(EXERCISE DETAILS):
Retyping the data exactly is the task. Include every line.

(PROVIDED DATA):

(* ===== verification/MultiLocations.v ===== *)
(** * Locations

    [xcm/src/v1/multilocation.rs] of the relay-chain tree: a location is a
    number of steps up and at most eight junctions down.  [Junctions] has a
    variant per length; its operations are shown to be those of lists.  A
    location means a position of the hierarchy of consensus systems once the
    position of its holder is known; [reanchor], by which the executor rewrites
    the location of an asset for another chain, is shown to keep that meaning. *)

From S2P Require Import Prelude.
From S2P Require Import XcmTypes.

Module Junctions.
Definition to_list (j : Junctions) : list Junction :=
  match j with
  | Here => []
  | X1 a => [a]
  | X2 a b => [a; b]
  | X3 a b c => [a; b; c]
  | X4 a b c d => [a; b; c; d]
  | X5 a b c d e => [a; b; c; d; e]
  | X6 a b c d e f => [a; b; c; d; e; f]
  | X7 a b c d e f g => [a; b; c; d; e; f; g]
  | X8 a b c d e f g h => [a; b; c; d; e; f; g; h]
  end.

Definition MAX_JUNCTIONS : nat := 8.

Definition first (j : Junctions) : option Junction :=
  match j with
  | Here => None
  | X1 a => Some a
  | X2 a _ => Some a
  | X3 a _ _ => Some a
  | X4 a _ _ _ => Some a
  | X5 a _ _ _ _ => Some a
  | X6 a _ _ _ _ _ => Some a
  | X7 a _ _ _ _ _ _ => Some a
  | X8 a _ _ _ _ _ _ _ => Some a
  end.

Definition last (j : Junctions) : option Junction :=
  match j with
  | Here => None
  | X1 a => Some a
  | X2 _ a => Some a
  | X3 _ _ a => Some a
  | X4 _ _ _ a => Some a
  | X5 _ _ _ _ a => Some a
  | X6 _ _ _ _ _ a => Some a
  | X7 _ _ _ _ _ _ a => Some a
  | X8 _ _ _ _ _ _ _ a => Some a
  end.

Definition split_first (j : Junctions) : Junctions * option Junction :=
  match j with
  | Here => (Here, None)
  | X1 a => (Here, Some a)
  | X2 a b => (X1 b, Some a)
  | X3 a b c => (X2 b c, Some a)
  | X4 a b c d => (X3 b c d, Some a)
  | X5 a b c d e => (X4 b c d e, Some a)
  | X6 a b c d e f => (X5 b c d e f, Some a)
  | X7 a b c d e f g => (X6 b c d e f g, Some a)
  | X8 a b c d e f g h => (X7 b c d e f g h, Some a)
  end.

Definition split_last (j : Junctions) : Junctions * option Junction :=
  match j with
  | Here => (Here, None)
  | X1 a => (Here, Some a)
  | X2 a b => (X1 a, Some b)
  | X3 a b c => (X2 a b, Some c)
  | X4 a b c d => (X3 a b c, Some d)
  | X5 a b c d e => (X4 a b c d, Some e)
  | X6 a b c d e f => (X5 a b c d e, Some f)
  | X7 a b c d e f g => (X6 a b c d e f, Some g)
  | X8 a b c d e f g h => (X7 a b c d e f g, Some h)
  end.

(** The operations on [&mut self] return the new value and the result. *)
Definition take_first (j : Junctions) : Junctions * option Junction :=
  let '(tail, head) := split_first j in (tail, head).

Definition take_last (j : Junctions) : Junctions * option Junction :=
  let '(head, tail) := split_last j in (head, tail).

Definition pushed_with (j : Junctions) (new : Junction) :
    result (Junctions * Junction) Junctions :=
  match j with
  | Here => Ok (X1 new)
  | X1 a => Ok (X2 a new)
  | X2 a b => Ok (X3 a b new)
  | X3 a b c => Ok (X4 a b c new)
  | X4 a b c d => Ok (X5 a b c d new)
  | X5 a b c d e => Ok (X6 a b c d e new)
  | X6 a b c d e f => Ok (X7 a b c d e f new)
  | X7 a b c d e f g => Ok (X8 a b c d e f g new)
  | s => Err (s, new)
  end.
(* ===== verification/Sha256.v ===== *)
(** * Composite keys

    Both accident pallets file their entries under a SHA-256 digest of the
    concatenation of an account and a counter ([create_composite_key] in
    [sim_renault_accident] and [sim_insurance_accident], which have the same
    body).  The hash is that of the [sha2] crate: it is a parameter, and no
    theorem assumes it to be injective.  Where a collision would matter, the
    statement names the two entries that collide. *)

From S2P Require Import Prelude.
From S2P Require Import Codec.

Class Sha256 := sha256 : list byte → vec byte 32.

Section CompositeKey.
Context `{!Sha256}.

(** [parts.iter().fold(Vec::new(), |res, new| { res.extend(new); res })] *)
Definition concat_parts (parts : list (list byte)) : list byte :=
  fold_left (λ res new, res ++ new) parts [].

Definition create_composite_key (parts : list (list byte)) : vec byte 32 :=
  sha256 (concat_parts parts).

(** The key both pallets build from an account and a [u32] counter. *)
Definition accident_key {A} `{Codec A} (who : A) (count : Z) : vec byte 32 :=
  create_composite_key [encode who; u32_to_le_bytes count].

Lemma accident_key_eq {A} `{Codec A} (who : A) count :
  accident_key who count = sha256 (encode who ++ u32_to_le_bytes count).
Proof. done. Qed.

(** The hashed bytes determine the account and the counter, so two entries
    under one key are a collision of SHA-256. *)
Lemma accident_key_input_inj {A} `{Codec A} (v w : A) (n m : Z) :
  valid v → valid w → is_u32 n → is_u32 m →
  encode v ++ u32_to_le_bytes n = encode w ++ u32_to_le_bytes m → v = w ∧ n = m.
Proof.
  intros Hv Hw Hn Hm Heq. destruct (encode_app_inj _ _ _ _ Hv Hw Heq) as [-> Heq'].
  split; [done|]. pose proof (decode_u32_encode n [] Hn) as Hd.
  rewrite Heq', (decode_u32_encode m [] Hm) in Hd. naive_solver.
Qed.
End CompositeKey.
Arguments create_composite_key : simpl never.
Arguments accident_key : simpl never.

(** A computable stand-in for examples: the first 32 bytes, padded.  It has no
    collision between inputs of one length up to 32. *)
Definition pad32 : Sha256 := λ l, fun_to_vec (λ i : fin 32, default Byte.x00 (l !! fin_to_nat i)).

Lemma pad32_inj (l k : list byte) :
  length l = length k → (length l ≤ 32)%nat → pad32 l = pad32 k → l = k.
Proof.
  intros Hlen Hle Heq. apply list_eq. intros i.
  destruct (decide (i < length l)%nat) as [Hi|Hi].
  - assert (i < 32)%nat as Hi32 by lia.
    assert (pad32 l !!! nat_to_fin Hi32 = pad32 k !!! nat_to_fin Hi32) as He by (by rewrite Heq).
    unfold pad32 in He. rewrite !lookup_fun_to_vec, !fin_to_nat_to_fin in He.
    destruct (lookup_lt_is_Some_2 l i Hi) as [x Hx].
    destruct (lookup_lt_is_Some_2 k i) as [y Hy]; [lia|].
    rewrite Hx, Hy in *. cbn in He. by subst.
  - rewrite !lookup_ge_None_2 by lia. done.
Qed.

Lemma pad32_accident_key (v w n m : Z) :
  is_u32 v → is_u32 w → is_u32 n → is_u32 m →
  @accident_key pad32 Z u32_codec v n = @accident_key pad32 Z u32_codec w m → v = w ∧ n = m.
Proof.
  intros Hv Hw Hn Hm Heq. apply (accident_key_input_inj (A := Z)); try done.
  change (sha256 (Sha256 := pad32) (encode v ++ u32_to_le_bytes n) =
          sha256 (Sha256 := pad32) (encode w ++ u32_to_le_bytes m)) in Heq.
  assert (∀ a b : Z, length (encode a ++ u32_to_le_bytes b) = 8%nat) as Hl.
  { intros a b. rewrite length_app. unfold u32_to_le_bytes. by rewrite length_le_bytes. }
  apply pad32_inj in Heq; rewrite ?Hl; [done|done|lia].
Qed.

(OUTPUT FOR THIS EXERCISE):
(* ===== verification/MultiLocations.v ===== *)
(** * Locations

    [xcm/src/v1/multilocation.rs] of the relay-chain tree: a location is a
    number of steps up and at most eight junctions down.  [Junctions] has a
    variant per length; its operations are shown to be those of lists.  A
    location means a position of the hierarchy of consensus systems once the
    position of its holder is known; [reanchor], by which the executor rewrites
    the location of an asset for another chain, is shown to keep that meaning. *)

From S2P Require Import Prelude.
From S2P Require Import XcmTypes.

Module Junctions.
Definition to_list (j : Junctions) : list Junction :=
  match j with
  | Here => []
  | X1 a => [a]
  | X2 a b => [a; b]
  | X3 a b c => [a; b; c]
  | X4 a b c d => [a; b; c; d]
  | X5 a b c d e => [a; b; c; d; e]
  | X6 a b c d e f => [a; b; c; d; e; f]
  | X7 a b c d e f g => [a; b; c; d; e; f; g]
  | X8 a b c d e f g h => [a; b; c; d; e; f; g; h]
  end.

Definition MAX_JUNCTIONS : nat := 8.

Definition first (j : Junctions) : option Junction :=
  match j with
  | Here => None
  | X1 a => Some a
  | X2 a _ => Some a
  | X3 a _ _ => Some a
  | X4 a _ _ _ => Some a
  | X5 a _ _ _ _ => Some a
  | X6 a _ _ _ _ _ => Some a
  | X7 a _ _ _ _ _ _ => Some a
  | X8 a _ _ _ _ _ _ _ => Some a
  end.

Definition last (j : Junctions) : option Junction :=
  match j with
  | Here => None
  | X1 a => Some a
  | X2 _ a => Some a
  | X3 _ _ a => Some a
  | X4 _ _ _ a => Some a
  | X5 _ _ _ _ a => Some a
  | X6 _ _ _ _ _ a => Some a
  | X7 _ _ _ _ _ _ a => Some a
  | X8 _ _ _ _ _ _ _ a => Some a
  end.

Definition split_first (j : Junctions) : Junctions * option Junction :=
  match j with
  | Here => (Here, None)
  | X1 a => (Here, Some a)
  | X2 a b => (X1 b, Some a)
  | X3 a b c => (X2 b c, Some a)
  | X4 a b c d => (X3 b c d, Some a)
  | X5 a b c d e => (X4 b c d e, Some a)
  | X6 a b c d e f => (X5 b c d e f, Some a)
  | X7 a b c d e f g => (X6 b c d e f g, Some a)
  | X8 a b c d e f g h => (X7 b c d e f g h, Some a)
  end.

Definition split_last (j : Junctions) : Junctions * option Junction :=
  match j with
  | Here => (Here, None)
  | X1 a => (Here, Some a)
  | X2 a b => (X1 a, Some b)
  | X3 a b c => (X2 a b, Some c)
  | X4 a b c d => (X3 a b c, Some d)
  | X5 a b c d e => (X4 a b c d, Some e)
  | X6 a b c d e f => (X5 a b c d e, Some f)
  | X7 a b c d e f g => (X6 a b c d e f, Some g)
  | X8 a b c d e f g h => (X7 a b c d e f g, Some h)
  end.

(** The operations on [&mut self] return the new value and the result. *)
Definition take_first (j : Junctions) : Junctions * option Junction :=
  let '(tail, head) := split_first j in (tail, head).

Definition take_last (j : Junctions) : Junctions * option Junction :=
  let '(head, tail) := split_last j in (head, tail).

Definition pushed_with (j : Junctions) (new : Junction) :
    result (Junctions * Junction) Junctions :=
  match j with
  | Here => Ok (X1 new)
  | X1 a => Ok (X2 a new)
  | X2 a b => Ok (X3 a b new)
  | X3 a b c => Ok (X4 a b c new)
  | X4 a b c d => Ok (X5 a b c d new)
  | X5 a b c d e => Ok (X6 a b c d e new)
  | X6 a b c d e f => Ok (X7 a b c d e f new)
  | X7 a b c d e f g => Ok (X8 a b c d e f g new)
  | s => Err (s, new)
  end.
(* ===== verification/Sha256.v ===== *)
(** * Composite keys

    Both accident pallets file their entries under a SHA-256 digest of the
    concatenation of an account and a counter ([create_composite_key] in
    [sim_renault_accident] and [sim_insurance_accident], which have the same
    body).  The hash is that of the [sha2] crate: it is a parameter, and no
    theorem assumes it to be injective.  Where a collision would matter, the
    statement names the two entries that collide. *)

From S2P Require Import Prelude.
From S2P Require Import Codec.

Class Sha256 := sha256 : list byte → vec byte 32.

Section CompositeKey.
Context `{!Sha256}.

(** [parts.iter().fold(Vec::new(), |res, new| { res.extend(new); res })] *)
Definition concat_parts (parts : list (list byte)) : list byte :=
  fold_left (λ res new, res ++ new) parts [].

Definition create_composite_key (parts : list (list byte)) : vec byte 32 :=
  sha256 (concat_parts parts).

(** The key both pallets build from an account and a [u32] counter. *)
Definition accident_key {A} `{Codec A} (who : A) (count : Z) : vec byte 32 :=
  create_composite_key [encode who; u32_to_le_bytes count].

Lemma accident_key_eq {A} `{Codec A} (who : A) count :
  accident_key who count = sha256 (encode who ++ u32_to_le_bytes count).
Proof. done. Qed.

(** The hashed bytes determine the account and the counter, so two entries
    under one key are a collision of SHA-256. *)
Lemma accident_key_input_inj {A} `{Codec A} (v w : A) (n m : Z) :
  valid v → valid w → is_u32 n → is_u32 m →
  encode v ++ u32_to_le_bytes n = encode w ++ u32_to_le_bytes m → v = w ∧ n = m.
Proof.
  intros Hv Hw Hn Hm Heq. destruct (encode_app_inj _ _ _ _ Hv Hw Heq) as [-> Heq'].
  split; [done|]. pose proof (decode_u32_encode n [] Hn) as Hd.
  rewrite Heq', (decode_u32_encode m [] Hm) in Hd. naive_solver.
Qed.
End CompositeKey.
Arguments create_composite_key : simpl never.
Arguments accident_key : simpl never.

(** A computable stand-in for examples: the first 32 bytes, padded.  It has no
    collision between inputs of one length up to 32. *)
Definition pad32 : Sha256 := λ l, fun_to_vec (λ i : fin 32, default Byte.x00 (l !! fin_to_nat i)).

Lemma pad32_inj (l k : list byte) :
  length l = length k → (length l ≤ 32)%nat → pad32 l = pad32 k → l = k.
Proof.
  intros Hlen Hle Heq. apply list_eq. intros i.
  destruct (decide (i < length l)%nat) as [Hi|Hi].
  - assert (i < 32)%nat as Hi32 by lia.
    assert (pad32 l !!! nat_to_fin Hi32 = pad32 k !!! nat_to_fin Hi32) as He by (by rewrite Heq).
    unfold pad32 in He. rewrite !lookup_fun_to_vec, !fin_to_nat_to_fin in He.
    destruct (lookup_lt_is_Some_2 l i Hi) as [x Hx].
    destruct (lookup_lt_is_Some_2 k i) as [y Hy]; [lia|].
    rewrite Hx, Hy in *. cbn in He. by subst.
  - rewrite !lookup_ge_None_2 by lia. done.
Qed.

Lemma pad32_accident_key (v w n m : Z) :
  is_u32 v → is_u32 w → is_u32 n → is_u32 m →
  @accident_key pad32 Z u32_codec v n = @accident_key pad32 Z u32_codec w m → v = w ∧ n = m.
Proof.
  intros Hv Hw Hn Hm Heq. apply (accident_key_input_inj (A := Z)); try done.
  change (sha256 (Sha256 := pad32) (encode v ++ u32_to_le_bytes n) =
          sha256 (Sha256 := pad32) (encode w ++ u32_to_le_bytes m)) in Heq.
  assert (∀ a b : Z, length (encode a ++ u32_to_le_bytes b) = 8%nat) as Hl.
  { intros a b. rewrite length_app. unfold u32_to_le_bytes. by rewrite length_le_bytes. }
  apply pad32_inj in Heq; rewrite ?Hl; [done|done|lia].
Qed.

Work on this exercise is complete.